## WHAT YOU SHOULD DO
Find the line with "serve_lines (zip ms" and the line with "assert (∃ rest, argv" in the entries below; output exactly those two lines, every line between them, and no others.

Stored data:
^^^^
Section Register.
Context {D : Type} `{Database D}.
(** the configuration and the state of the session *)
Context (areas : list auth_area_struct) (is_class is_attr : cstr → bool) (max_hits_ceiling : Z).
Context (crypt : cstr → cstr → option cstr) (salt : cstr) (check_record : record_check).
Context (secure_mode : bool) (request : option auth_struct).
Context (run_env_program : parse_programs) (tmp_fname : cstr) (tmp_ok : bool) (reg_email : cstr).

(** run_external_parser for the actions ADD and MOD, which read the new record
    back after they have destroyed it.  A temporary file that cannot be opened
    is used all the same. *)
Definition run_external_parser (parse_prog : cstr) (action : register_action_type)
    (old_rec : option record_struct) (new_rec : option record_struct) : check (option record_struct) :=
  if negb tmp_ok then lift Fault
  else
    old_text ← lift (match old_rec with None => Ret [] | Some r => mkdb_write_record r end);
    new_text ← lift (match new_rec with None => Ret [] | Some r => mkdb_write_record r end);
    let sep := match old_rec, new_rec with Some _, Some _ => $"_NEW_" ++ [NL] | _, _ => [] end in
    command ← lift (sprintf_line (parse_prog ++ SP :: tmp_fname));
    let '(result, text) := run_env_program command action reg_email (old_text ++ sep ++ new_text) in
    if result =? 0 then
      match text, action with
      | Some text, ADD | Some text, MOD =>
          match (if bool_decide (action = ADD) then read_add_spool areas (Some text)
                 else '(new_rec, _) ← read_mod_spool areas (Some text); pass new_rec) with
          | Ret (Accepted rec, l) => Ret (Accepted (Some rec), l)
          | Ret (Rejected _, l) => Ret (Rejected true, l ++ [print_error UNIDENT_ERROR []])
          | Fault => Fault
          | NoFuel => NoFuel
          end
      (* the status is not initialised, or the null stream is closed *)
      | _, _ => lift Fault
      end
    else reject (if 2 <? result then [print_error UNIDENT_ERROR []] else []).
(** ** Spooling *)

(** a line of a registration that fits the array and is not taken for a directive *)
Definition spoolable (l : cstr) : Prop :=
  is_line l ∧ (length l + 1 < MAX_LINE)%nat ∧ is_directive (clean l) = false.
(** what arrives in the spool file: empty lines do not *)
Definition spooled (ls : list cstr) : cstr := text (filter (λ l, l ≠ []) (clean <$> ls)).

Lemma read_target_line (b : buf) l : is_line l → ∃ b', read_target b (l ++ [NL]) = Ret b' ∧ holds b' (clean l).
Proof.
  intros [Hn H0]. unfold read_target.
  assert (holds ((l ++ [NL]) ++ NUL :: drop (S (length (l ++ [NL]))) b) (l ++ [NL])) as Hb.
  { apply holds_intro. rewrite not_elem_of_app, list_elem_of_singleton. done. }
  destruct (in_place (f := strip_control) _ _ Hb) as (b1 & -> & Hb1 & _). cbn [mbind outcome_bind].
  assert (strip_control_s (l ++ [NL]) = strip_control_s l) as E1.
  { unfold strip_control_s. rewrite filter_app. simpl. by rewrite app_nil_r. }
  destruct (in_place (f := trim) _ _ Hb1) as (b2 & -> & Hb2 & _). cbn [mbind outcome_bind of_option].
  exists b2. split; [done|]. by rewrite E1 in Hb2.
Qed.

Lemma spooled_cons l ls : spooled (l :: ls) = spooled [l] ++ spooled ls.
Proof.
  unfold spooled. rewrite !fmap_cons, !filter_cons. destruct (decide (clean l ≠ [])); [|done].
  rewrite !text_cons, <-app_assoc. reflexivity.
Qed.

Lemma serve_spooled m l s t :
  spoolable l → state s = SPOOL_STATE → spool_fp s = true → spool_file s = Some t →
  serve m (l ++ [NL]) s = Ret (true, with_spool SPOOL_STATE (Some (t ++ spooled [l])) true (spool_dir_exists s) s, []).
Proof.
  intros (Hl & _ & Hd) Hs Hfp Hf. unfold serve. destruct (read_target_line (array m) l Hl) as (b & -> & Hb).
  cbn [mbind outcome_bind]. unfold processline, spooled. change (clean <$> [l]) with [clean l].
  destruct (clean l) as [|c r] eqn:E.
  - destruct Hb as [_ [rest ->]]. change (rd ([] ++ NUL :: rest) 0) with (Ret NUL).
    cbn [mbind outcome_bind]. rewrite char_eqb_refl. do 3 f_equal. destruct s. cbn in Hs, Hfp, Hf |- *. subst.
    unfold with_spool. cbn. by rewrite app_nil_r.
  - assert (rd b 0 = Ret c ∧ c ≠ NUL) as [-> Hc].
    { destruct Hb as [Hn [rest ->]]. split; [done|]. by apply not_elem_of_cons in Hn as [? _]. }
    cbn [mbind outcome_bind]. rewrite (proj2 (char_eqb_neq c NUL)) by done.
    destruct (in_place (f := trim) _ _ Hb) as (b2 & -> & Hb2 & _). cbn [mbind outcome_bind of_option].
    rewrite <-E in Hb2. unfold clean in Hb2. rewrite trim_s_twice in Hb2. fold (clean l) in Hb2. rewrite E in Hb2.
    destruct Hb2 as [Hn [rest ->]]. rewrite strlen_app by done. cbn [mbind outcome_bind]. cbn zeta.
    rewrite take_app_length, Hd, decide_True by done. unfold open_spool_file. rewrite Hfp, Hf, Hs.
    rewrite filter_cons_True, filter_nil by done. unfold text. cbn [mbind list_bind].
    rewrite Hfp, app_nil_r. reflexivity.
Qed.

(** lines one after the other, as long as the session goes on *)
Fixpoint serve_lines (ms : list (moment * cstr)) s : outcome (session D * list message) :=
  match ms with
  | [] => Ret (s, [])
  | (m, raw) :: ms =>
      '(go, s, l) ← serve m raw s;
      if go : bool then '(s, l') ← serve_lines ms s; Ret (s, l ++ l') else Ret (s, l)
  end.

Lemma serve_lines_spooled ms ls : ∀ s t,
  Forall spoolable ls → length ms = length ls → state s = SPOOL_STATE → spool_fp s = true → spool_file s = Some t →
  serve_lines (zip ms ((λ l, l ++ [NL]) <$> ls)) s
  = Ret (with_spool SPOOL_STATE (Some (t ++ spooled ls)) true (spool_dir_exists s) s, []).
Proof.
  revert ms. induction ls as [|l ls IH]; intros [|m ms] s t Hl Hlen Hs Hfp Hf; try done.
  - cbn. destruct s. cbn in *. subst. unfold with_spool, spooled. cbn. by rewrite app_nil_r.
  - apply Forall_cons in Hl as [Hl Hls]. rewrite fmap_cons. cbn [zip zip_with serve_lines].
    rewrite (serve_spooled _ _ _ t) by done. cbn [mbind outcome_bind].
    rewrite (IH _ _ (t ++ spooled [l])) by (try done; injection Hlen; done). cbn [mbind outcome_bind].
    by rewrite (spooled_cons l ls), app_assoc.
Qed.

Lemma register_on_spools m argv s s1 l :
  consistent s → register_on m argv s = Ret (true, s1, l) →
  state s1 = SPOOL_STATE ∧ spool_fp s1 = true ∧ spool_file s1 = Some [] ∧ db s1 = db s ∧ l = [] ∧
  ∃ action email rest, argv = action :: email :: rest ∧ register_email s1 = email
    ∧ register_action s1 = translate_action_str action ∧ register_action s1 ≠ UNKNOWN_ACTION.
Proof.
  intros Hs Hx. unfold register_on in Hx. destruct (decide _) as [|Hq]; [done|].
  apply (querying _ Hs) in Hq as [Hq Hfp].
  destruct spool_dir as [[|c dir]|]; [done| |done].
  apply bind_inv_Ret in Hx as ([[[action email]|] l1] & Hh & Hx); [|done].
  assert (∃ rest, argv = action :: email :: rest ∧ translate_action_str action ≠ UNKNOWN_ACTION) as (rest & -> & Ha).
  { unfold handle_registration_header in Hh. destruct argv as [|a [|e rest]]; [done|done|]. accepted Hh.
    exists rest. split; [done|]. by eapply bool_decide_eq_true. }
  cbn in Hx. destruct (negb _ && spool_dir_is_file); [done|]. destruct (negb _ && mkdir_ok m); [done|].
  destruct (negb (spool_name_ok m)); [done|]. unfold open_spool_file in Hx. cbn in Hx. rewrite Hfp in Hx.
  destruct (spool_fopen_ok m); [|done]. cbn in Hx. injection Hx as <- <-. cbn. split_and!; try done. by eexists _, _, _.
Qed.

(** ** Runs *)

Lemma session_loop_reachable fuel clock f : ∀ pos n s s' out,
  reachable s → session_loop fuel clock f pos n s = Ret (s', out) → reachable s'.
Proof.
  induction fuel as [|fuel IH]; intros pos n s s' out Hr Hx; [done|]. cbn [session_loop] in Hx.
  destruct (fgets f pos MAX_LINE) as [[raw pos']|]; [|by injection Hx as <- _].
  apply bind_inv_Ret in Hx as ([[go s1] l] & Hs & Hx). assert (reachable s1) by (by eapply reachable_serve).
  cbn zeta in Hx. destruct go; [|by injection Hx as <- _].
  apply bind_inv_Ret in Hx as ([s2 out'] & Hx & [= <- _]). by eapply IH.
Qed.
^^^^
## ANSWER SPACE
  serve_lines (zip ms ((λ l, l ++ [NL]) <$> ls)) s
  = Ret (with_spool SPOOL_STATE (Some (t ++ spooled ls)) true (spool_dir_exists s) s, []).
Proof.
  revert ms. induction ls as [|l ls IH]; intros [|m ms] s t Hl Hlen Hs Hfp Hf; try done.
  - cbn. destruct s. cbn in *. subst. unfold with_spool, spooled. cbn. by rewrite app_nil_r.
  - apply Forall_cons in Hl as [Hl Hls]. rewrite fmap_cons. cbn [zip zip_with serve_lines].
    rewrite (serve_spooled _ _ _ t) by done. cbn [mbind outcome_bind].
    rewrite (IH _ _ (t ++ spooled [l])) by (try done; injection Hlen; done). cbn [mbind outcome_bind].
    by rewrite (spooled_cons l ls), app_assoc.
Qed.

Lemma register_on_spools m argv s s1 l :
  consistent s → register_on m argv s = Ret (true, s1, l) →
  state s1 = SPOOL_STATE ∧ spool_fp s1 = true ∧ spool_file s1 = Some [] ∧ db s1 = db s ∧ l = [] ∧
  ∃ action email rest, argv = action :: email :: rest ∧ register_email s1 = email
    ∧ register_action s1 = translate_action_str action ∧ register_action s1 ≠ UNKNOWN_ACTION.
Proof.
  intros Hs Hx. unfold register_on in Hx. destruct (decide _) as [|Hq]; [done|].
  apply (querying _ Hs) in Hq as [Hq Hfp].
  destruct spool_dir as [[|c dir]|]; [done| |done].
  apply bind_inv_Ret in Hx as ([[[action email]|] l1] & Hh & Hx); [|done].
  assert (∃ rest, argv = action :: email :: rest ∧ translate_action_str action ≠ UNKNOWN_ACTION) as (rest & -> & Ha).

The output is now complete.